Before Catholics are allowed to marry in the church, engaged couples must participate in a course on marriage called Pre-Cana. Each parish handles Pre-Cana differently, teaching it over one weekend or an entire month. Pre-Cana programs feature married volunteers sharing experiences from their own marriages, helping guide engaged couples through topics they can expect to face in the years ahead.

In addition to Pre-Cana, Los Angeles Catholic Engaged Encounter offers a weekend where couples, Catholic and non-Catholic, can talk about their relationship, including their strengths and weaknesses, desires, ambitions, goals, as well as attitudes about money, sex, family and society.

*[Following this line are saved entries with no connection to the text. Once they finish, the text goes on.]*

(* ===== verification/Supervisor.v ===== *)
(** The guest's supervisor agent: internal/guest/vminit/supervisor/monitor.go and
    findBinary of supervisor.go.

    The monitoring loop, Stop, the process and the clock interleave: [mstep] takes
    one step and is undefined when it is not enabled.  [m_log] records what happens
    to the process.  Times are nanoseconds. *)
From S2P Require Import Prelude GoStrings GoText.
Open Scope Z_scope.

Definition second : Z := 1000000000.
Definition maxRestarts : Z := 10.
Definition restartWindow : Z := 300 * second.
Definition initialBackoff : Z := 1 * second.
Definition maxBackoff : Z := 30 * second.

(** ** State *)

Inductive mphase :=
  | PCheck | PStart | PWait | PExited
  | PBackoff (until : Z)
  | PDone (err : option error).

Inductive mevent := Started (pid : Z) (at_ : Z) | Crashed (at_ : Z) | Signalled (pid : Z).

Record Monitor := mkMonitor {
  m_restarts : Z;
  m_windowStart : Z;
  m_pid : option Z;                (** [cmd] and [pid], once started *)
  m_lastStart : option Z;
  m_stopped : bool;
  m_phase : mphase;
  m_now : Z;
  m_cancelled : bool;
  m_log : list mevent
}.

Definition NewMonitor (now : Z) : Monitor := mkMonitor 0 now None None false PCheck now false [].

Definition at_phase p m := mkMonitor (m_restarts m) (m_windowStart m) (m_pid m) (m_lastStart m) (m_stopped m) p (m_now m) (m_cancelled m) (m_log m).
Definition with_window r t m := mkMonitor r t (m_pid m) (m_lastStart m) (m_stopped m) (m_phase m) (m_now m) (m_cancelled m) (m_log m).
Definition with_log l m := mkMonitor (m_restarts m) (m_windowStart m) (m_pid m) (m_lastStart m) (m_stopped m) (m_phase m) (m_now m) (m_cancelled m) l.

The L.A. Jewish community currently has only one institutionally run Jewish premarital program, the UJ’s Making Marriage Work.

The program, run through the university’s Department of Continuing Education, has been around since the early 1970s, features 10-week classes each quarter. The majority of the couples who enroll are in their 20s and 30s, with class sizes ranging from 30 to 40 couples. Spring quarter has the highest enrollment, due to the popularity of summer weddings.

“People who took the class in the 1970s have children in it,” said Judy Uhrman, the program’s director. “It has proven itself. We ran a study of alumni — their divorce rate is 9 percent.”

In addition to the program’s curriculum, each couple has two sessions with a rabbi, one session with a therapist and one session with a financial planner.
Unlike Pre-Cana and similar premarital couples groups, Making Marriage Work doesn’t feature advice from already married couples. But when asked, Uhrman said it “would be helpful to include married couples.”

Uhrman credits part of the program’s success to its group dynamic.

“A lot of the students become bonded [after the class] and stay together as chavurot,” she said, referring to small Jewish social groups. “If there are no particular problematic issues, group counseling works better. It brings up things you don’t necessarily think about when you are in love.”

The Jewish Federation of Greater Los Angeles also has yet to tackle the issue of premarital counseling in a structured group setting. Federation beneficiary agency Jewish Family Service, for instance, offers no premarital classes or programming. Instead, the nonsectarian agency tends to see many married couples “in deep trouble, looking at divorce,” said Dr. Margaret Avineri, the agency’s director for clinical and disability services.